说着,便有两个侍卫将人给押了起来,直直跪在了段眠霜的眼前,脸上是一副不服气之色。
女子轻轻一笑,如同古井无波的眸子瞥过来人,能够清楚的看到其目光中的恨意,对诸葛辛的话也更信上了几分。
“当年之事,可是你做的?”
她不疾不徐出声,来人却是一阵冷哼,“少来这些假惺惺的废话,要杀要剐悉听尊便!”
即使到了这个地步,那幕僚仍是一脸不服气之色,说出的话亦是咬牙切齿。
段眠霜不在意的挑了挑眉,又凑近了几分,“别着急,所有一切总会有个结果的,当年之事也不会那么简单过去。至于要杀还是要剐,不应该由我来决定。”
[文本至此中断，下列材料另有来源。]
(** ** Properties *)

(** What may be published of a cause: its type, the HTTP status, and a request id
    that has the form of one. *)
Definition publicHeaders (headers : Header) : Header :=
  {["X-Openstack-Request-Id" := [responseRequestID headers]]}.
Definition publicCause (c : cause) : cause :=
  match c with
  | CauseResponse pointer actual headers => CauseResponse pointer actual (publicHeaders headers)
  | CauseOther _ => CauseOther ""
  | _ => c
  end.

Lemma responseRequestID_pattern headers :
  responseRequestID headers = "" ∨ requestIDPattern (responseRequestID headers) = true.
Proof.
  unfold responseRequestID. destruct (List.find _ _) as [s|] eqn:E; [|by left].
  right. by apply find_some in E as [_ E].
Qed.

Lemma publicHeaders_id headers : responseRequestID (publicHeaders headers) = responseRequestID headers.
Proof.
  unfold responseRequestID at 1, publicHeaders, requestIDHeaders, headerGet. cbn [map List.find].
  rewrite lookup_singleton_eq, lookup_singleton_ne by done.
  destruct (responseRequestID_pattern headers) as [->|Hp]; [done|]. by rewrite Hp.
Qed.

Lemma responseError_public actual headers :
  responseError actual (publicHeaders headers) = responseError actual headers.
Proof. unfold responseError. by rewrite publicHeaders_id. Qed.

Lemma existsb_public (f : cause → bool) err :
  (∀ c, f (publicCause c) = f c) → existsb f (map publicCause err) = existsb f err.
Proof. intros Hf. induction err as [|c err IH]; simpl; [done|]. by rewrite Hf, IH. Qed.

Lemma errorsAs_public {A} (f : cause → option A) (g : A → A) err :
  (∀ c, f (publicCause c) = g <$> f c) → errorsAs f (map publicCause err) = g <$> errorsAs f err.
Proof.
  intros Hf. induction err as [|c err IH]; simpl; [done|]. rewrite Hf, IH. by destruct (f c).
Qed.

(** A cause without content is recognised in the published chain. *)
Definition plainCause (c : cause) : bool :=
  match c with CauseResponse _ _ _ | CauseOther _ => false | _ => true end.

Lemma hasCause_public err c : plainCause c = true → hasCause (map publicCause err) c = hasCause err c.
Proof.
  intros Hc. apply existsb_public. intros d. apply bool_decide_ext.
  destruct d; simpl; try done; destruct c; try done; split; intros [=].
Qed.

Lemma errorCategory_public err : errorCategory (map publicCause err) = errorCategory err.
Proof.
  unfold errorCategory, clientErrorCategory. rewrite !hasCause_public by done.
  rewrite (existsb_public isDeadline), (existsb_public isDNS) by (by intros []).
  rewrite (errorsAs_public asNetwork id) by (by intros []). by destruct (errorsAs asNetwork err).
Qed.

Lemma errorsAs_in {A} (f : cause → option A) err a : errorsAs f err = Some a → ∃ c, In c err ∧ f c = Some a.
Proof.
  induction err as [|c err IH]; simpl; [done|]. destruct (f c) eqn:E; [intros [= ->]; eauto|].
  intros (d & ? & ?)%IH. eauto.
Qed.

Lemma asResponse_in pointer err actual headers :
  errorsAs (asResponse pointer) err = Some (actual, headers) → In (CauseResponse pointer actual headers) err.
Proof.
  intros (c & Hin & Hc)%errorsAs_in. destruct c; try done. simpl in Hc. gobool. by case_bool_decide; simplify_eq.
Qed.

Lemma responseError_rejected actual headers :
  oe_Rejected (responseError actual headers) = true → actual ∈ [400; 401; 403; 404; 405; 413; 422; 429].
Proof.
  unfold responseError. destruct (actual == 404) eqn:E1; [gobool; subst; set_solver|].
  destruct (configurationRejected actual) eqn:E2.
  { unfold configurationRejected in E2. gobool. set_solver. }
  destruct (actual == 429) eqn:E3; [gobool; subst; set_solver|]. by destruct (_ && _).
Qed.

Lemma responseError_requestID actual headers :
  oe_requestID (responseError actual headers) = responseRequestID headers.
Proof. done. Qed.

(** C38: what the client publishes of an error of the SDK or of the network is a
    function of the types of its causes, of the HTTP status and of a well-formed
    request id: no other text of it survives; and an error counts as a definite
    rejection of the request only for an HTTP status that says so. *)
Theorem SafeError_sanitised (err : goError) :
  SafeError (map publicCause err) = SafeError err ∧
  (errorsAs asSafe err = None →
     (oe_requestID (SafeError err) = "" ∨ requestIDPattern (oe_requestID (SafeError err)) = true) ∧
     (oe_Rejected (SafeError err) = true → ∃ pointer actual headers,
        In (CauseResponse pointer actual headers) err ∧ actual ∈ [400; 401; 403; 404; 405; 413; 422; 429])).
Proof.
  split.
  - unfold SafeError. rewrite (errorsAs_public asSafe id) by (by intros []).
    rewrite !(errorsAs_public (asResponse _) (λ r, (r.1, publicHeaders r.2)))
      by (intros []; simpl; try done; by case_bool_decide).
    rewrite errorCategory_public. destruct (errorsAs asSafe err); [done|]. simpl.
    destruct (errorsAs (asResponse false) err) as [[]|]; simpl; [apply responseError_public|].
    destruct (errorsAs (asResponse true) err) as [[]|]; simpl; [apply responseError_public|done].
  - unfold SafeError. intros ->.
    destruct (errorsAs (asResponse false) err) as [[]|] eqn:E1;
      [|destruct (errorsAs (asResponse true) err) as [[]|] eqn:E2]; [..|split; [by left|done]];
      rewrite responseError_requestID; (split; [apply responseRequestID_pattern|]);
      intros ?%responseError_rejected; eauto 6 using asResponse_in.
Qed.

Lemma safeErrorAt_decision err service operation :
  oe_Reason (safeErrorAt err service operation) = oe_Reason (SafeError err) ∧
  oe_Retryable (safeErrorAt err service operation) = oe_Retryable (SafeError err) ∧
  oe_Rejected (safeErrorAt err service operation) = oe_Rejected (SafeError err).
Proof. unfold safeErrorAt. by destruct (_ == _). Qed.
一来一往间,沈红那边也得了消息,出现在了鞠芳斋中,有些诧异的看着眼前的场景。
来路之上,涵香已经将这里今日发生的事大抵同沈红说了一遍。
时隔多年,那伤疤被再次提起依旧是痛的刻骨铭心,以至于眼眶微红,“小姐。”
段眠霜宽慰般的拍了拍沈红肩膀,“傻丫头,哭什么,你爹娘冤死多年,怕是死不瞑目,今日事情水落石出不论如何都算是件好事。”
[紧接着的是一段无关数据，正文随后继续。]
(* ===== verification/Identity.v ===== *)
(** * Agent and VM identity

    Assisted Installer Agents and the VMs the operator owns are correlated by
    hardware identity (BIOS UUID, MAC address), by host name and by the recorded
    Agent reference.  This file models the identity helpers of
    internal/controller/vsphereagentpool_controller.go and planner.go: the
    normalisers, the pairwise tests, the two lookup tables, the merge of the
    recorded VM status into the observed one and the assignment of host names to
    Agents.  The theorems say that an ambiguous identity never selects an Agent,
    that a selected Agent really carries the identity, and that host names are
    handed out injectively. *)
From S2P Require Import Prelude Api.

(** ** Constants of planner.go and vsphere_provider.go *)
Definition phaseAvailable : string := "Available".
Definition phaseBound : string := "Bound".
Definition phaseOrphaned : string := "Orphaned".
Definition phaseProvisioning : string := "Provisioning".
Definition phaseReleased : string := "Released".

Definition reasonAgentReleased : string := "AgentReleased".
Definition reasonAgentNotDiscovered : string := "AgentNotDiscovered".
Definition reasonMachineDeleted : string := "MachineDeleted".
Definition reasonMachineDeleting : string := "MachineDeleting".
Definition reasonVMCreateRequested : string := "CreateRequested".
随着沈红的出现,那幕僚的神色也随即激动了起来,张牙舞爪的仿佛想挣脱控制朝着沈红扑去,“你竟然还没死,为什么!”
他青筋暴起,整个人都仿佛变得暴躁起来,恨不得现在挣脱控制上前掐死这个女子,让沈红下意识的后退一步,带着恨意朝着那幕僚看去。
“是啊,我没死,而且还活的好好的,现在还是好好担心担心你自己!”
沈红作为大理寺卿之女,自然也是胆识过人。且她本以为这辈子都无法报当日之仇,谁能想到过了这么长时间事情居然重新出现了转机。
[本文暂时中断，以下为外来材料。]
(* ===== verification/Planner.v ===== *)
(** * The capacity planner

    internal/controller/planner.go: the pure function buildPlan turns one
    observation of the cluster (PoolSnapshot) into the plan of the reconcile
    pass.  Counters are [int32] and wrap around as in the source; the clock read
    by orphanedDeletionTargets is the argument [now]. *)
From S2P Require Import Prelude Api Identity.

(** ** Constants *)
Definition actionDemandDeficit : string := "DemandDeficit".
Definition actionDeleteVM : string := "DeleteVM".
Definition actionDeleteAgent : string := "DeleteAgent".
Definition actionPatchAgent : string := "PatchAgent".
Definition actionNoop : string := "Noop".
Definition poolLabelKey : string := "agent-forge.containeroo.ch/nodepool".
Definition reasonMachineDeletedPolicy : string := "CAPI Machine has been deleted".

(** 30 * time.Minute (vsphereagentpool_controller.go). *)
Definition orphanedOwnedVMGracePeriod : Duration := 30 * minute.

(** ** Snapshot and plan *)
Record PoolSnapshot := mkPoolSnapshot {
  sn_AgentMachines : Z;
  sn_WaitingAgentMachines : Z;
  sn_UnreadyAgentMachines : Z;
  sn_AgentMachinesWithoutAgent : Z;
  sn_MatchingAgents : list AgentInfo;
  sn_OwnedVMs : list OwnedVMStatus }.

Record PoolPlan := mkPoolPlan {
  pp_AgentMachines : Z;
  pp_WaitingAgentMachines : Z;
  pp_UnreadyAgentMachines : Z;
  pp_AgentMachinesWithoutAgent : Z;
  pp_DesiredReplicas : Z;
  pp_MatchingAgents : Z;
  pp_BoundAgents : Z;
  pp_AvailableAgents : Z;
  pp_PendingOwnedVMs : Z;
  pp_DemandDeficit : Z;
  pp_VMsToDelete : list OwnedVMStatus;
  pp_AgentsToDelete : list AgentInfo;
  pp_AgentsToPatch : list AgentInfo;
  pp_Actions : list PlannedActionStatus }.

(** ** Policies (vsphereagentpool_controller.go) *)
Definition approveAgents (pool : VsphereAgentPool) : bool :=
  match ab_Approve (ps_Agent (pl_Spec pool)) with None => true | Some b => b end.

Definition cleanupEnabled (pool : VsphereAgentPool) : bool :=
  ps_CleanupPolicy (pl_Spec pool) != CleanupPolicyRetain.

(** ** Helpers *)

(** A counter incremented for the elements that pass the test. *)
Definition count32 {A} (test : A → bool) (l : list A) : Z :=
  foldl (λ c x, if test x then add32 c 1 else c) 0 l.

Definition countPendingOwnedVMs (vms : list OwnedVMStatus) : Z :=
  count32 (λ vm, negb ((vm_Name vm == "") || (vm_Phase vm != phaseProvisioning))) vms.

Definition agentNeedsPatch (pool : VsphereAgentPool) (agent : AgentInfo) : bool :=
  let binding := ps_Agent (pl_Spec pool) in
  if match ab_Labels binding !! poolLabelKey with
     | Some desiredPoolLabel => ai_PoolLabel agent != desiredPoolLabel
     | None => false
     end
  then true
  else (approveAgents pool && negb (ai_Approved agent)) ||
       (ai_SpecRole agent != ab_Role binding) ||
       (ai_RoleLabel agent != ab_Role binding) ||
       (ai_Hostname agent == "").

Definition agentNeedsSelectionLabelPatch (agent : AgentInfo) : bool :=
  (ai_Hostname agent != "") && (ai_SelectionLabel agent != ai_Hostname agent).

Definition vmEligibleForCleanup (vm : OwnedVMStatus) : bool :=
  vm_Source vm != vmSourceDiscoveredAgent.

Definition selectedVMNames (vms : list OwnedVMStatus) : gset string :=
  foldl (λ s vm, if vm_Name vm != "" then {[vm_Name vm]} ∪ s else s) ∅ vms.

Definition orphanedVMCleanupDue (vm : OwnedVMStatus) (now : Time) : bool :=
  if IsZero (vm_LastTransitionTime vm) then true
  else negb (Before now (vm_LastTransitionTime vm + orphanedOwnedVMGracePeriod)).

Definition deletedMachineTarget (vm : OwnedVMStatus) : bool :=
  negb ((vm_Name vm == "") || negb (vmEligibleForCleanup vm) || (vm_Phase vm != phaseReleased) ||
        (vm_Reason vm != reasonMachineDeleted)).

Definition deletedMachineTargets (vms : list OwnedVMStatus) (agents : list AgentInfo)
    : list OwnedVMStatus * list AgentInfo :=
  let agentsByName : gmap string AgentInfo := foldl (λ m a, <[ai_Name a := a]> m) ∅ agents in
  let selectedVMs := List.filter deletedMachineTarget vms in
  let selectedAgents :=
    omap (λ vm, match vm_AgentRef vm with
                | None => None
                | Some ref => if or_Name ref == "" then None else agentsByName !! or_Name ref
                end) selectedVMs in
  (selectedVMs, selectedAgents).

(** Whether a VM is a surplus candidate: available, or returned after its Agent
    was released. *)
Definition surplusCandidate (vm : OwnedVMStatus) : bool :=
  let released := (vm_Phase vm == phaseReleased) && (vm_Reason vm == reasonAgentReleased) in
  negb ((vm_Name vm == "") || negb (vmEligibleForCleanup vm) ||
        ((vm_Phase vm != phaseAvailable) && negb released)).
看到沈红之后,诸葛辛上前一步,对着沈红深深鞠了一躬,“沈姑娘,当年若不是因为我轻信于他人受到了挑唆,也许就不会有现在的场面,是老夫有愧于你。”
一个当朝丞相,能做出如此举动来已经是着实不易。
段眠霜静静看着眼前场景,一言不发。
她清楚,所有一切都要交给沈红自己去了结,也只有这样才能解开她的心结。
在原地愣了半晌之后,沈红才别过了目光,“丞相不必愧疚,所有的错都在他,是沈红以前误会丞相了。”
以前她一直坚信幕后之人就是丞相,而如今才发现竟是另外一种结果,心里的负担也慢慢放下。
或许,这样就是最好的结果。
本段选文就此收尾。